Sunday, March 30, 2008

How To Work A Trade Show

Hopefully you're planning to attend some trade shows and conferences this year. If not, you should re-think that. Trade shows are a great way to promote your company, and recruit new customers. Two great ones that are coming up are the Black Enterprise Conference in Charlotte and FraserNet in Atlanta.

A recent article by Jane Applegate in Entrepreneur Magazine has the following suggestions when attending trade shows:

* No matter how tired you are, attend a few seminars and all the group meals. Target industry leaders and contacts you want to meet. Spend some time each day circulating and schmoozing.

* When you finally catch up with a person you wanted to meet, ask them to join you outside the hall where it's quieter. If it's an industry leader, you will only have a few minutes to make an impression before they are distracted or led away.

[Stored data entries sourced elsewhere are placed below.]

(* ===== verification/PyDec.v ===== *)
(** Python's [decimal.Decimal] in the default context: 28 digits, half-even.

    A finite decimal is [coef * 10^exp]; the sign of zero and the exponent
    limits of the context are not represented.  Comparisons with a NaN signal
    [InvalidOperation]; [==] never does. *)

From S2P Require Export PyVal.
From Stdlib Require Import QArith Qpower.

#[local] Open Scope Z_scope.

Inductive dec := DFin (coef exp : Z) | DInf (negative : bool) | DNaN.

#[export] Instance dec_eq_dec : EqDecision dec.
Proof. solve_decision. Defined.

Definition invalid_operation {A} : result A := Err (mk_exn "InvalidOperation" "").

(** Exact comparison. *)
Definition dec_compare_fin (c1 e1 c2 e2 : Z) : comparison :=
  let m := Z.min e1 e2 in (c1 * 10 ^ (e1 - m) ?= c2 * 10 ^ (e2 - m))%Z.

Definition dec_compare (a b : dec) : option comparison :=
  match a, b with
  | DNaN, _ | _, DNaN => None
  | DFin c1 e1, DFin c2 e2 => Some (dec_compare_fin c1 e1 c2 e2)
  | DInf n, DInf n' => Some (if Bool.eqb n n' then Eq else if n then Lt else Gt)
  | DInf n, DFin _ _ => Some (if n then Lt else Gt)
  | DFin _ _, DInf n => Some (if n then Gt else Lt)
  end.

(** [a < b], [a == b]. *)
Definition dec_lt (a b : dec) : result bool :=
  match dec_compare a b with
  | Some c => Ok match c with Lt => true | _ => false end
  | None => invalid_operation
  end.
Definition dec_eq (a b : dec) : bool :=
  match dec_compare a b with Some Eq => true | _ => false end.

(** [min(a, b)] keeps [a] unless [b < a]; [max(a, b)] unless [b > a]. *)
Definition dec_min (a b : dec) : result dec :=
  let! less := dec_lt b a in Ok (if less : bool then b else a).
Definition dec_max (a b : dec) : result dec :=
  let! greater := dec_lt a b in Ok (if greater : bool then b else a).

(** Rounding to the context's precision. *)
Definition precision : Z := 28.
Definition digit_count (c : Z) : Z := Z.of_nat (String.length (str_of_Z (Z.abs c))).
Definition half_even (c d : Z) : Z :=
  let q := (Z.abs c / d)%Z in
  let r := (Z.abs c mod d)%Z in
  let up := (d <? 2 * r) || ((2 * r =? d) && Z.odd q) in
  (Z.sgn c * (if up then q + 1 else q))%Z.
Definition dec_round (c e : Z) : dec :=
  let k := (digit_count c - precision)%Z in
  if (k <=? 0)%Z then DFin c e
  else
    let c' := half_even c (10 ^ k) in
    (* a carry out of the leading digit leaves one digit too many, a zero *)
    if (precision <? digit_count c')%Z then DFin (c' / 10) (e + k + 1) else DFin c' (e + k).

Definition dec_neg (a : dec) : dec :=
  match a with DFin c e => DFin (- c) e | DInf n => DInf (negb n) | DNaN => DNaN end.
Definition dec_add (a b : dec) : result dec :=
  match a, b with
  | DNaN, _ | _, DNaN => Ok DNaN
  | DInf n, DInf n' => if Bool.eqb n n' then Ok (DInf n) else invalid_operation
  | DInf n, DFin _ _ | DFin _ _, DInf n => Ok (DInf n)
  | DFin c1 e1, DFin c2 e2 =>
      let m := Z.min e1 e2 in Ok (dec_round (c1 * 10 ^ (e1 - m) + c2 * 10 ^ (e2 - m)) m)
  end.
Definition dec_sub (a b : dec) : result dec := dec_add a (dec_neg b).

(** ** The rational a finite decimal denotes *)

Definition dec_q (c e : Z) : Q := (inject_Z c * Qpower 10 e)%Q.
Definition dec_val (a : dec) : option Q := match a with DFin c e => Some (dec_q c e) | _ => None end.
Definition is_finite (a : dec) : bool := match a with DFin _ _ => true | _ => false end.

Lemma Qpower10_pos e : (0 < Qpower 10 e)%Q.
Proof. by apply Qpower_0_lt. Qed.

(** A decimal in the units of a smaller exponent. *)
Lemma dec_q_scale c e m : (m <= e)%Z -> (dec_q c e == inject_Z (c * 10 ^ (e - m)) * Qpower 10 m)%Q.
Proof.
  intros Hm. unfold dec_q. rewrite inject_Z_mult. rewrite Zpower_Qpower by lia.
  rewrite <- Qmult_assoc, <- Qpower_plus by discriminate. by replace (e - m + m)%Z with e by lia.
Qed.

Lemma dec_compare_q c1 e1 c2 e2 : dec_compare_fin c1 e1 c2 e2 = (dec_q c1 e1 ?= dec_q c2 e2)%Q.
Proof.
  unfold dec_compare_fin. set (m := Z.min e1 e2).
  rewrite (dec_q_scale c1 e1 m), (dec_q_scale c2 e2 m) by lia.
  pose proof (Qpower10_pos m) as Hp. symmetry.
  destruct (Z.compare_spec (c1 * 10 ^ (e1 - m)) (c2 * 10 ^ (e2 - m))) as [He|Hl|Hg].
  - rewrite He. by apply Qeq_alt.
  - apply (proj1 (Qlt_alt _ _)). apply Qmult_lt_compat_r; [done|]. by rewrite <- Zlt_Qlt.
  - apply (proj1 (Qgt_alt _ _)). apply Qmult_lt_compat_r; [done|]. by rewrite <- Zlt_Qlt.
Qed.

Lemma dec_lt_q c1 e1 c2 e2 b :
  dec_lt (DFin c1 e1) (DFin c2 e2) = Ok b -> if b then (dec_q c1 e1 < dec_q c2 e2)%Q else (dec_q c2 e2 <= dec_q c1 e1)%Q.
Proof.
  unfold dec_lt. simpl. rewrite dec_compare_q. intros [= <-].
  destruct (_ ?= _)%Q eqn:Hc.
  - apply Qeq_alt in Hc. rewrite Hc. apply Qle_refl.
  - by apply Qlt_alt.
  - apply Qgt_alt in Hc. by apply Qlt_le_weak.
Qed.

Lemma dec_eq_q c1 e1 c2 e2 : dec_eq (DFin c1 e1) (DFin c2 e2) = true <-> (dec_q c1 e1 == dec_q c2 e2)%Q.
Proof.
  unfold dec_eq. simpl. rewrite dec_compare_q, Qeq_alt. by destruct (_ ?= _)%Q.
Qed.

(** Short sums are exact. *)
Lemma dec_round_exact c e : (digit_count c <= precision)%Z -> dec_round c e = DFin c e.
Proof. intros Hc. unfold dec_round. rewrite (proj2 (Z.leb_le _ 0)); [done|lia]. Qed.

(** ** [Decimal(s)] *)

Fixpoint drop_underscores (s : string) : string :=
  match s with
  | EmptyString => EmptyString
  | String "_" s => drop_underscores s
  | String c s => String c (drop_underscores s)
  end.

Definition signed (s : string) : bool * string :=
  match s with
  | String "-" t => (true, t)
  | String "+" t => (false, t)
  | _ => (false, s)
  end.

(** [[sign] digits [. digits] [e [sign] digits]], [inf] and [nan], case and
    outer blanks ignored. *)
Definition dec_of_string (s : string) : result dec :=
  let '(neg, t) := signed (lower (drop_underscores (strip s))) in
  if string_in t ["inf"; "infinity"]%string then Ok (DInf neg)
  else if match strip_prefix "nan" t with Some u => string_forallb is_digit u | None => false end
       || match strip_prefix "snan" t with Some u => string_forallb is_digit u | None => false end
  then Ok DNaN
  else
    let '(mantissa, exponent) :=
      match split_char "e" t with
      | [m] => (m, Some 0)
      | [m; e] =>
          let '(eneg, digits) := signed e in
          (m, if digits1 digits then Some (if eneg then - int_of_digits digits else int_of_digits digits) else None)
      | _ => (EmptyString, None)
      end in
    let parts :=
      match split_dots mantissa with
      | [i] => Some (i, EmptyString)
      | [i; f] => Some (i, f)
      | _ => None
      end in
    match parts, exponent with
    | Some (i, f), Some e =>
        if digits1 (i ++ f)%string then
          let c := int_of_digits (i ++ f)%string in
          Ok (DFin (if neg then - c else c) (e - Z.of_nat (String.length f)))
        else invalid_operation
    | _, _ => invalid_operation
    end.

Example dec_of_string_ex : dec_of_string "-12.50e1 " = Ok (DFin (-1250) (-1)).
Proof. vm_compute. reflexivity. Qed.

* Speak to as many people as you can while waiting in buffet or bathroom lines. You never know who will turn out to be a great contact.

* If a reporter or producer approaches you, give them a good quote for their story.

* Rather than carrying around heavy brochures, collect the cards of serious prospects. Say, "So many people were interested in my products, I've already given all my brochures away. But, I'd love to send you one as soon as I get back to the office."

* Distribute postcards. Unlike a heavy brochure, postcards are light and easy to carry. They are also very inexpensive to print. For about $500, you can get 5,000 postcards made by 1-800-POSTCARDS.

* Bring three times as many business cards as you think you will need.

* Wear comfortable clothes and a jacket with pockets. I keep my cards in one pocket to hand out. I store cards given to me in the other pocket.

* If you don't have a stylish, comfortable outfit to make a good impression, go shopping before the show.

* If money is tight, contact the organizers and volunteer to help in exchange for free admission. Gwedolyn Meeks, who owns and operates Gwen's Bread Pudding Crunch in Chicago, attended a show for free in exchange for helping out at the registration desk. As a new business owner, Meeks said she learned a lot by watching the thousands of women "working" the show. "The most important thing you can do at a trade show is to show up," she said. "Just being here is the most important thing."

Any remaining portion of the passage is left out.